276 P. 14, 51 Nev. 339, 1929 Nev. LEXIS 22
CourtNevada Supreme Court
DecidedApril 1, 1929
Docket2845
StatusPublished
Cited by1 cases

This text of 276 P. 14 (State Ex Rel. Ormsby v. District Court of Second Judicial District) is published on Counsel Stack Legal Research, covering Nevada Supreme Court primary law. Counsel Stack provides free access to over 12 million legal documents including statutes, case law, regulations, and constitutions.

Bluebook
State Ex Rel. Ormsby v. District Court of Second Judicial District, 276 P. 14, 51 Nev. 339, 1929 Nev. LEXIS 22 (Neb. 1929).

Opinions

*342 OPINION

By the Court,

Sanders, J.:

Upon the verified petition of Emmet E. Ormsby, a writ of mandamus issued out of this court commanding the respondent court and the judge thereof to proceed to hear and determine the divorce action of Emmet E. Ormsby, plaintiff, .against Mary Hill Ormsby, defendant, pending therein, or that in default thereof the respondents show cause why they had not done so on the date specified in the writ.

The respondents, in due time, interposed a general demurrer to the petition for the writ, the validity or invalidity of which depends upon the following facts: The petitioner sued his wife for a divorce on the grounds of cruelty and desertion. The marital domicile of the parties was in the State of New York, where process was served upon the defendant wife. She appeared in the action, and, by motion, asked that the plaintiff be required to pay counsel fees and that he be required to pay her railroad fare to enable her to defend the action. After a hearing of the motion, an order was made requiring the plaintiff to pay into court $150 counsel fees and to pay to the defendant $250 railroad fare. The plaintiff was subsequently cited to show cause why he had not complied with said order. Upon the hearing of the order to show cause, his excuse for not complying with the order was that he was financially unable to do so, being a day laborer, working as a janitor, and that the defendant wife was regularly employed as a saleslady and was able to pay her own expenses.

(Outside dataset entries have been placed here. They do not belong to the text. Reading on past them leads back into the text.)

(* ===== verification/GlinkRecv.v ===== *)
(** * Receiving a message (drivers/rpmsg/qcom_glink_native.c)

    The interrupt handler takes the fragments from the queue, gathers them in the intent they are
    sent into, and hands the message to the owner of the channel. *)
From S2P Require Import Prelude CMem KernelIdr GlinkPipe GlinkState Glink GlinkLink GlinkSend.
Open Scope c_scope.

(** The buffer of an intent starts with the bytes that came so far. *)
Record gathered (i : glink_core_rx_intent) (l : list Z) : Prop := {
  ga_base : m_base (it_data i) = 0;
  ga_size : m_size (it_data i) = it_size i;
  ga_limit : it_size i < 2 ^ 32;
  ga_offset : it_offset i = Z.of_nat (length l);
  ga_room : Z.of_nat (length l) <= it_size i;
  ga_bytes : bytes_at (it_data i) 0 (length l) = l;
}.

(** The same intent apart from its contents. *)
Record same_intent (i j : glink_core_rx_intent) : Prop := {
  si_id : it_id j = it_id i;
  si_size : it_size j = it_size i;
  si_reuse : it_reuse j = it_reuse i;
}.

Lemma same_refl i : same_intent i i.
Proof. done. Qed.
Lemma same_trans i j k : same_intent i j -> same_intent j k -> same_intent i k.
Proof. intros [? ? ?] [? ? ?]. constructor; congruence. Qed.

Definition add_bytes (l : list Z) (i : glink_core_rx_intent) : glink_core_rx_intent :=
  it_set_offset (u32 (it_offset i + Z.of_nat (length l))) (it_set_data (put_bytes (it_data i) (it_offset i) l) i).

Lemma gathered_add i l l' : gathered i l -> Forall byte_ok l' -> Z.of_nat (length l) + Z.of_nat (length l') <= it_size i ->
  gathered (add_bytes l' i) (l ++ l') /\ same_intent i (add_bytes l' i).
Proof.
  intros [G1 G2 G3 G4 G5 G6] Hl Hr. split; [|done].
  destruct (put_bytes_frame l' (it_data i) (it_offset i)) as [F1 F2]. constructor; cbn; rewrite ?F1, ?F2, ?length_app; try done.
  - rewrite G4, u32_id by lia. lia.
  - lia.
  - rewrite bytes_at_app, G4, Z.add_0_l. f_equal; [|by apply bytes_at_put].
    rewrite <-G6 at 3. apply bytes_at_agree. intros b Hb. apply get_put_bytes_out. lia.
Qed.

Section recv.
Context {P : Type} `{PipeLaws P} `{Idr} `{Termios}.
Context (W : @glink_world P).
Implicit Types (s : qcom_glink P).

(** ** The loop of the handler *)
Lemma intr_end n s : rx_queue s [] -> intr_loop W (S n) s = Ok (tt, s).
Proof. intros R. cbn [intr_loop]. by rewrite (st_bind_ok _ _ _ _ _ (avail_exec s [] R)). Qed.

Lemma intr_next n s cmd p1 p2 q : rx_queue s (glink_msg cmd p1 p2 ++ q) ->
  intr_loop W (S n) s =
    (let! ret := intr_msg W (8 + Z.of_nat (length q)) (u16 cmd) (u16 p1) (u32 p2) in
     if negb (ret =? 0) then st_ret tt else intr_loop W n) s.
Proof.
  intros R. pose proof (rx_has_ok _ _ R) as (_&_&Hl). rewrite length_app, length_msg in Hl. cbn [intr_loop].
  rewrite (st_bind_ok _ _ _ _ _ (avail_exec s _ R)). rewrite length_app, length_msg. cbv zeta.
  replace (u32 (Z.of_nat (8 + length q))) with (8 + Z.of_nat (length q)) by (rewrite u32_id; lia).
  unfold sizeof_msg. bool_false (8 + Z.of_nat (length q) <? 8).
  rewrite (st_bind_ok _ _ _ _ _ (peak_here s (glink_msg cmd p1 p2) q 0 8 R ltac:(lia) ltac:(lia) ltac:(rewrite length_msg; lia))).
  change (Z.to_nat 8) with 8%nat. change (Z.to_nat 0) with 0%nat. rewrite drop_0.
  rewrite take_ge by (rewrite length_msg; lia). pose proof (msg_cmd cmd p1 p2 []) as E1. pose proof (msg_param1 cmd p1 p2 []) as E2.
  pose proof (msg_param2 cmd p1 p2 []) as E3. rewrite app_nil_r in E1, E2, E3. rewrite E1, E2, E3. done.
Qed.

(** ** One fragment *)
Definition is_data (cmd : Z) : Prop := cmd = RPM_CMD_TX_DATA \/ cmd = RPM_CMD_TX_DATA_CONT.

Lemma intr_data avail cmd p1 p2 s : is_data cmd -> intr_msg W avail cmd p1 p2 s = qcom_glink_rx_data W avail s.
Proof. by intros [-> | ->]. Qed.
(* ===== verification/QmiTxn.v ===== *)
(** * Transactions of a QMI handle

    A transaction is an object of the caller whose number is in the table of the handle until
    the caller has it back.  The steps of a handle are its operations; a wait is two steps, so
    that a response, a timeout and the release of the handle come in any order. *)
From stdpp Require Import sorting.
From S2P Require Import Prelude CMem KernelIdr QrtrNs QrtrRegistry QrtrSocket QmiEncdec QmiInterface.
Open Scope c_scope.

Section txns.
Context {Sk C : Type} `{KS : KernelSockets Sk} `{ID : Idr} `{QH : QmiHeader} `{QF : !QmiFields}.
Context (HZ : Z) (fuel : nat).
Local Notation W := (world Sk C).

(** ** What the other operations leave alone *)

(** Objects are below the next address. *)
Definition objs_fresh (w : W) : Prop := forall a, is_Some (w_objs w !! a) -> a < w_next w.

(** The same transaction, up to what its handler tells the waiter. *)
Record same_txn (t t' : qmi_txn) : Prop := {
  same_id : t_id t' = t_id t;
  same_ei : t_ei t' = t_ei t;
  same_dest : t_dest t' = t_dest t;
  same_reset : t_result t' = - ENETRESET <-> t_result t = - ENETRESET;
  same_done : t_done t <= t_done t';
}.

Record calm (w w' : W) : Prop := {
  calm_txns : q_txns (w_h w') = q_txns (w_h w);
  calm_wq : q_wq (w_h w') = q_wq (w_h w);
  calm_next : w_next w <= w_next w';
  calm_fresh : objs_fresh w';
  calm_objs : forall a t, w_objs w !! a = Some t -> exists t', w_objs w' !! a = Some t' /\ same_txn t t';
}.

The court renewed its order, and further ordered that the proceeding be stayed until the plaintiff had complied with the order to pay said counsel fees and to pay the *343 defendant her railroad fare of $250 to and from the place of trial.

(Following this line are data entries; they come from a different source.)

(* ===== verification/QmiExamples.v ===== *)
(** * The QMI interface on concrete states

    A layout of the message header, handles on the sockets of a router, the theorems at work
    on them, and the places where the code does not do what it means to. *)
From S2P Require Import Prelude CMem KernelIdr QrtrNs QrtrRegistry QrtrRouter QrtrSocket QrtrResume QrtrDelivery QrtrDemo.
From S2P Require Import QmiEncdec QmiWire QmiRoundtrip QmiInterface QmiTxn QmiCall QmiDiscovery.
Open Scope c_scope.
Import QmiDemo.

(** ** The header

    The four fields follow each other in seven bytes. *)
Module HeaderDemo.
Definition get_type (m : mem) : Z := le_load m (m_base m) 1.
Definition get_txn (m : mem) : Z := le_load m (m_base m + 1) 2.
Definition get_msg (m : mem) : Z := le_load m (m_base m + 3) 2.

Lemma get_put t i x n m : 0 <= t < 2 ^ 8 -> 0 <= i < 2 ^ 16 -> 0 <= x < 2 ^ 16 ->
  let m' := put_qmi_header t i x n m in get_type m' = t /\ get_txn m' = i /\ get_msg m' = x.
Proof.
  intros Ht Hi Hx m'. change m' with (put_header t i x n m). unfold get_type, get_txn, get_msg. rewrite (proj1 (put_header_window t i x n m)).
  unfold put_header. repeat first [rewrite le_load_store_disj by (cbn; lia)|rewrite le_load_store_same].
  rewrite !Z.mod_small by (cbn; lia). done.
Qed.

Lemma get_agree m m' : m_base m = m_base m' -> bytes_at m (m_base m) (Z.to_nat sizeof_qmi_header) = bytes_at m' (m_base m) (Z.to_nat sizeof_qmi_header) ->
  get_type m = get_type m' /\ get_txn m = get_txn m' /\ get_msg m = get_msg m'.
Proof.
  change (Z.to_nat sizeof_qmi_header) with 7%nat. intros Hb Hall. unfold get_type, get_txn, get_msg. rewrite <-Hb.
  assert (Hbyte : forall b, m_base m <= b < m_base m + 7 -> get_byte m b = get_byte m' b).
  { intros b Hr. pose proof (bytes_at_lookup m 7 (m_base m) (Z.to_nat (b - m_base m)) ltac:(lia)) as H1.
    pose proof (bytes_at_lookup m' 7 (m_base m) (Z.to_nat (b - m_base m)) ltac:(lia)) as H2. rewrite Hall in H1.
    rewrite H1 in H2. replace (m_base m + Z.of_nat (Z.to_nat (b - m_base m))) with b in H2 by lia. congruence. }
  split; [|split]; apply le_load_agree; intros b Hr; apply Hbyte; lia.
Qed.

Lemma types_distinct : 0 <= 0 < 2 ^ 8 /\ 0 <= 2 < 2 ^ 8 /\ 0 <= 4 < 2 ^ 8 /\ 0 <> 2 /\ 4 <> 2.
Proof. lia. Qed.

#[export] Instance fields : @QmiFields QmiDemo.header := {|
  QMI_REQUEST := 0; QMI_RESPONSE := 2; QMI_INDICATION := 4;
  hdr_type := get_type; hdr_txn := get_txn; hdr_msg := get_msg; txn_id := u16;
  fields_put := get_put; fields_agree := get_agree; types_ok := types_distinct; txn_id_16 := u16_id;
|}.
End HeaderDemo.
Import HeaderDemo.

(** ** Handles on the sockets of a router *)
Module CallDemo.
#[export] Instance sockets : KernelSockets router := router_sockets RouterDemo.nowait 3.
#[export] Instance laws : SocketLaws router := router_laws RouterDemo.nowait 3.

Definition handle (i port : Z) : qmi_handle :=
  Handle (SPtr i) (Sockaddr 1 port) [] [] [] ∅ 0 (Mem 0 128 ∅) true false {[i]}.
Definition client : world router unit :=
  World RouterDemo.start tt (handle 21 0x4001) {[1 := Txn 0 0 0 None None]} 2 (Mem 0 16 ∅) [].
Definition server : world router unit :=
  World RouterDemo.start tt (handle 22 0x4002) ∅ 0 (Mem 0 0 ∅) [].
Definition no_ops : qmi_ops (world router unit) := Ops None None None None None None.

(** The service answers with the first number of the request plus one. *)
Definition ritems : list item := [Item 1 None None NO_ARRAY 1 4 0 QMI_UNSIGNED_4_BYTE []].
Definition answer (d : mem) : mem := le_store (Mem 0 4 ∅) 0 4 (le_load d 0 4 + 1).
Definition handlers : list (qmi_msg_handler (world router unit)) :=
  [Handler QMI_REQUEST 0x21 (Some (table QmiDemo.items)) 33 (Some (serve 40 answer 0x21 16 ritems)); Handler 0 0 None 0 None].

Lemma link : ks_linked (w_sock client) 21 22 (Sockaddr 1 0x4001) (Sockaddr 1 0x4002).
Proof.
  split; [apply RouterDemo.demo_well|]. split; [lia|]. split; [reflexivity|].
  split; [exists (RouterDemo.sock 0x4001 2)|exists (RouterDemo.sock 0x4002 2)];
    (split; [vm_compute; reflexivity|]; split; [repeat split; cbn; lia|]; split; [reflexivity|]; split; [reflexivity|];
     split; [discriminate|]; split; [discriminate|vm_compute; reflexivity]).
Qed.

Lemma request_sendable : sendable 40 QmiDemo.src 0 33 QmiDemo.items 64.
Proof.
  split; [vm_compute; reflexivity|vm_compute; reflexivity| | | |].
  - split; vm_compute; discriminate.
  - vm_compute. lia.
  - vm_compute. discriminate.
  - vm_compute. discriminate.
Qed.

Lemma answer_sendable d : sendable 40 (answer d) 0 4 ritems 16.
Proof.
  split; [vm_compute; reflexivity|reflexivity| | | |].
  - split; vm_compute; discriminate.
  - vm_compute. lia.
  - vm_compute. discriminate.
  - vm_compute. discriminate.
Qed.

Lemma dest_clear : flags_clear (w_mem client) 8 ritems.
Proof. intros it o [->|Hit]%elem_of_cons Ho; [done|by apply elem_of_nil in Hit]. Qed.
End CallDemo.
Import CallDemo.

Lemma qmi_call_correct_witness : exists id wc1 wc2 d ws1 wc3 wc4,
  qmi_txn_init 1 (Some (table ritems)) (Some 8) client = Ok (id, wc1) /\
  qmi_send_request 40 (Some (Sockaddr 1 0x4002)) 1 0x21 64 (Some (table QmiDemo.items)) QmiDemo.src (Some 0) wc1 = Ok (0, wc2) /\
  qmi_data_ready_work 100 40 no_ops (Some handlers) 2 (with_w_sock (w_sock wc2) server) = Ok (tt, ws1) /\
  qmi_data_ready_work 100 40 no_ops None 2 (with_w_sock (w_sock ws1) wc2) = Ok (tt, wc3) /\
  qmi_txn_wait 1 wc3 = Ok (7, wc4) /\
  same_contents (answer d) 0 (w_mem wc4) 8 ritems.
Proof.
  destruct (qmi_call_correct 100 40 client server no_ops None no_ops handlers
    (Handler QMI_REQUEST 0x21 (Some (table QmiDemo.items)) 33 (Some (serve 40 answer 0x21 16 ritems))) answer 21 22
    (Sockaddr 1 0x4001) (Sockaddr 1 0x4002) 1 8 0x21 QmiDemo.src 0 33 QmiDemo.items 64 4 ritems 16 0)
    as (id & wc1 & wc2 & d & ws1 & wc3 & r & wc4 & H1 & H2 & H3 & _ & H4 & H5 & Hr & H6 & _).
  - exact link.
  - split; [reflexivity|reflexivity|vm_compute; discriminate|reflexivity].
  - split; [reflexivity|reflexivity|vm_compute; discriminate|reflexivity].
  - reflexivity.
  - reflexivity.
  - lia.
  - eexists. vm_compute. reflexivity.
  - exists 0. split; [vm_compute; split; [discriminate|reflexivity]|reflexivity].
  - exact request_sendable.
  - reflexivity.
  - reflexivity.
  - reflexivity.
  - reflexivity.
  - intros d _. apply answer_sendable.
  - split; vm_compute; discriminate.
  - exact dest_clear.
  - rewrite Hr in H5. exists id, wc1, wc2, d, ws1, wc3, wc4. split; [exact H1|]. split; [exact H2|]. split; [exact H3|].
    split; [exact H4|]. split; [exact H5|exact H6].
Defined.

(** ** Transactions *)
Module TxnDemo.
Definition final {A} (c : ST (world router unit) A) (w : world router unit) : world router unit :=
  match c w with Ok (_, w') => w' | _ => w end.

(** A handle before and after its initialisation, and with one transaction. *)
Definition idle : world router unit :=
  World RouterDemo.start tt (Handle SNull (Sockaddr 0 0) [] [] [] ∅ 0 (Mem 0 0 ∅) false false ∅) ∅ 0 (Mem 0 16 ∅) [].
Definition ready : world router unit := final (qmi_handle_init 100 64) idle.
Definition object : world router unit := final (new_txn (Txn 0 0 0 None None)) ready.
Definition waiting : world router unit := final (qmi_txn_init 0 (Some (table ritems)) (Some 8)) object.

Lemma idle_fresh : objs_fresh idle.
Proof. intros a [t Ht]. cbn in Ht. by rewrite lookup_empty in Ht. Qed.

Lemma init_ok : qmi_handle_init 100 64 idle = Ok (0, ready).
Proof. vm_compute. reflexivity. Qed.

Lemma quiet : owner_calm no_ops None.
Proof. split; discriminate. Qed.

Lemma one_waits : rtc (qstep 100 40 no_ops None) (ready, ∅) (waiting, <[0 := None]> ∅).
Proof.
  apply rtc_once. apply (step_begin 100 40 no_ops None ready ∅ (Some (table ritems)) (Some 8) 0 object 0 waiting).
  - vm_compute. reflexivity.
  - vm_compute. reflexivity.
  - vm_compute. reflexivity.
  - lia.
Qed.
End TxnDemo.
Import TxnDemo.

Lemma qmi_txn_safe_witness : exists w', qmi_txn_cancel 0 waiting = Ok (tt, w') /\ forall id, q_txns (w_h w') !! id <> Some 0.
Proof.
  destruct (qmi_txn_safe 100 40 no_ops None quiet 64 idle ready waiting (<[0 := None]> ∅) idle_fresh init_ok one_waits)
    as (_ & Hheld & _). destruct (Hheld 0) as [_ Hc]; [vm_compute; reflexivity|]. exact Hc.
Defined.

Lemma qmi_release_wakes_witness : exists w2 w3, qmi_handle_release no_ops waiting = Ok (tt, w2) /\
  qmi_txn_wait 0 w2 = Ok (- ENETRESET, w3).
Proof.
  destruct (qmi_release_wakes 100 40 no_ops None quiet 64 idle ready waiting (<[0 := None]> ∅) 30 idle_fresh init_ok one_waits)
    as (w2 & Hr & _ & Hw).
  - vm_compute. reflexivity.
  - vm_compute. reflexivity.
  - eexists. vm_compute. reflexivity.
  - discriminate.
  - destruct (Hw 0) as [w3 H3]; [vm_compute; reflexivity|]. exists w2, w3. split; [exact Hr|exact H3].
Defined.

(** ** Discovery *)
Module FindDemo.
Definition accept : qmi_ops (world router unit) := Ops (Some (fun _ => st_ret 0)) None None None None None.
Definition me : sockaddr_qrtr := Sockaddr 1 0x4001.
Definition lookup : qrtr_lookup := Lookup 15 2 me.

Lemma accepts : owner_accepts accept.
Proof. split; [|discriminate..]. exists (fun _ => st_ret 0). split; [reflexivity|]. intros svc w. exists 0, w. split; [reflexivity|]. split; [lia|by split]. Qed.

Lemma registered node port srv : registry NsDemo.state node port = Some srv -> pkt_ok (server_pkt QRTR_TYPE_NEW_SERVER srv).
Proof.
  assert (En : ns_nodes NsDemo.state = {[1 := 0; 5 := 1]}) by (vm_compute; reflexivity).
  assert (E0 : n_servers (node_at NsDemo.state 0) = {[30 := Server 9 1 1 30]}) by (vm_compute; reflexivity).
  assert (E1 : n_servers (node_at NsDemo.state 1) = {[7 := Server 15 2 5 7]}) by (vm_compute; reflexivity).
  unfold registry. rewrite En. destruct ({[1 := 0; 5 := 1]} !! node) as [a|] eqn:Ea; [|discriminate].
  apply lookup_insert_Some in Ea as [[_ <-]|[_ [_ <-]%lookup_singleton_Some]]; rewrite ?E0, ?E1;
    intros [_ <-]%lookup_singleton_Some; apply pkt_ok_intro; vm_compute; split; congruence.
Qed.

Lemma no_lookup l : l ∈ ns_lookups NsDemo.state -> l_sq l <> me.
Proof.
  assert (E : ns_lookups NsDemo.state = [Lookup 0 0 (Sockaddr 1 40)]) by (vm_compute; reflexivity). rewrite E.
  intros [->|H]%elem_of_cons; [discriminate|by apply elem_of_nil in H].
Qed.
End FindDemo.
Import FindDemo.

Lemma qmi_discovery_witness : exists w1 c c', qmi_add_lookup 15 2 0 client = Ok (0, w1) /\
  sys_handle accept NsDemo.ok me me (pkt_at (pkt_bytes (Pkt QRTR_TYPE_NEW_LOOKUP 15 2 0 0))) (NsDemo.state, w1) = Ok c /\
  sys_handle accept NsDemo.ok me (Sockaddr 5 QRTR_PORT_CTRL) (Pkt QRTR_TYPE_DEL_SERVER 15 2 5 7) c = Ok c' /\
  mirror me lookup c.1 c.2.
Proof.
  destruct (qmi_discovery accept accepts NsDemo.ok me lookup) with (s := NsDemo.state) (w := client) (i := 21)
    (service := 15) (version := 2) (instance := 0) as (ret & w1 & c & H1 & _ & H2 & H3).
  - intros l. unfold NsDemo.ok. lia.
  - discriminate.
  - exact NsDemo.state_wf.
  - exact NsDemo.state_mem.
  - reflexivity.
  - exact no_lookup.
  - exact registered.
  - split; [vm_compute; discriminate|reflexivity].
  - reflexivity.
  - reflexivity.
  - reflexivity.
  - lia.
  - reflexivity.
  - eexists _, _. vm_compute. reflexivity.
  - destruct (H3 c (rtc_refl _ _)) as [Hm Hf].
    destruct (Hf (Sockaddr 5 QRTR_PORT_CTRL) (Pkt QRTR_TYPE_DEL_SERVER 15 2 5 7)) as [c' Hc'].
    + apply (fair_del me c.1 (Sockaddr 5 QRTR_PORT_CTRL) 15 2 5 7 5 7).
      * assert (El : ns_local c.1 = 1).
        { clear H3 Hm Hf. unfold sys_handle in H2. vm_compute in H1. injection H1 as <-. vm_compute in H2. injection H2 as <-. reflexivity. }
        unfold server_key. rewrite El. reflexivity.
      * reflexivity.
      * discriminate.
      * discriminate.
    + exists w1, c, c'. split; [exact H1|]. split; [exact H2|]. split; [exact Hc'|exact Hm].
Defined.

(** ** Where the code does not do what it means to *)

(** The release marks a transaction before it completes it. A waiter whose time is up in
    between sees the mark and returns without the lock, so that its object is gone when the
    release completes it. *)
Theorem release_uses_returned_txn : exists w1 w2,
  release_mark 0 waiting = Ok (tt, w1) /\ qmi_txn_wait 0 w1 = Ok (- ENETRESET, w1) /\
  free_txn 0 w1 = Ok (tt, w2) /\ complete 0 w2 = Fault.
Proof. eexists _, _. split; [vm_compute; reflexivity|]. split; [vm_compute; reflexivity|]. split; vm_compute; reflexivity. Qed.

(** A reset reads the timeout of the socket before it looks whether the handle still has one:
    when the release has started it follows a null pointer, and so does a change of the
    timeout after the release. *)
Theorem net_reset_after_release :
  qmi_handle_net_reset 100 no_ops (with_h (fun h => set_sock SNull (q_sq h) h) ready) = Fault /\
  exists w, qmi_handle_release no_ops ready = Ok (tt, w) /\ qmi_set_sndtimeo 5 w = Fault.
Proof. split; [vm_compute; reflexivity|]. eexists. split; vm_compute; reflexivity. Qed.

(** A node that registers another service at the port of a server replaces the server, but the
    handle that knows it is not told: it keeps a server the registry does not have. *)
Theorem replaced_server_stays : exists w1 c c', qmi_add_lookup 15 2 0 client = Ok (0, w1) /\
  sys_handle accept NsDemo.ok me me (Pkt QRTR_TYPE_NEW_LOOKUP 15 2 0 0) (NsDemo.state, w1) = Ok c /\
  sys_handle accept NsDemo.ok me (Sockaddr 5 QRTR_PORT_CTRL) (Pkt QRTR_TYPE_NEW_SERVER 16 2 5 7) c = Ok c' /\
  q_results (w_h c'.2) = [Svc 15 2 0 5 7] /\ registry c'.1 5 7 = Some (Server 16 2 5 7).
Proof.
  eexists _, _, _. split; [vm_compute; reflexivity|]. split; [vm_compute; reflexivity|].
  split; [vm_compute; reflexivity|]. split; vm_compute; reflexivity.
Qed.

The petitioner makes no complaint of the order requiring him to pay the counsel fee of $150, but insists that the court exceeded its jurisdiction and abused its discretion in requiring him to pay the defendant’s railroad fare, or any sum whatever for that purpose.

Under our statute (section 5843), which permits the court or judge in a divorce suit, in its discretion, to require the husband to pay such sums as may be necessary to enable the wife to carry on or defend the suit, we are of opinion that the wife, being a nonresident of the state, and desiring to come to Nevada in response to the summons served upon her in New York to defend the suit, her railroad fare to and from the place of trial was a proper item to require the husband to'pay to enable the wife to defend the suit. Smiley v. Smiley, 136 Wash. 241, 239 P. 551; Cairnes v. Cairnes, 29 Colo. 260, 68 P. 233, 93 Am. St. Rep. 55.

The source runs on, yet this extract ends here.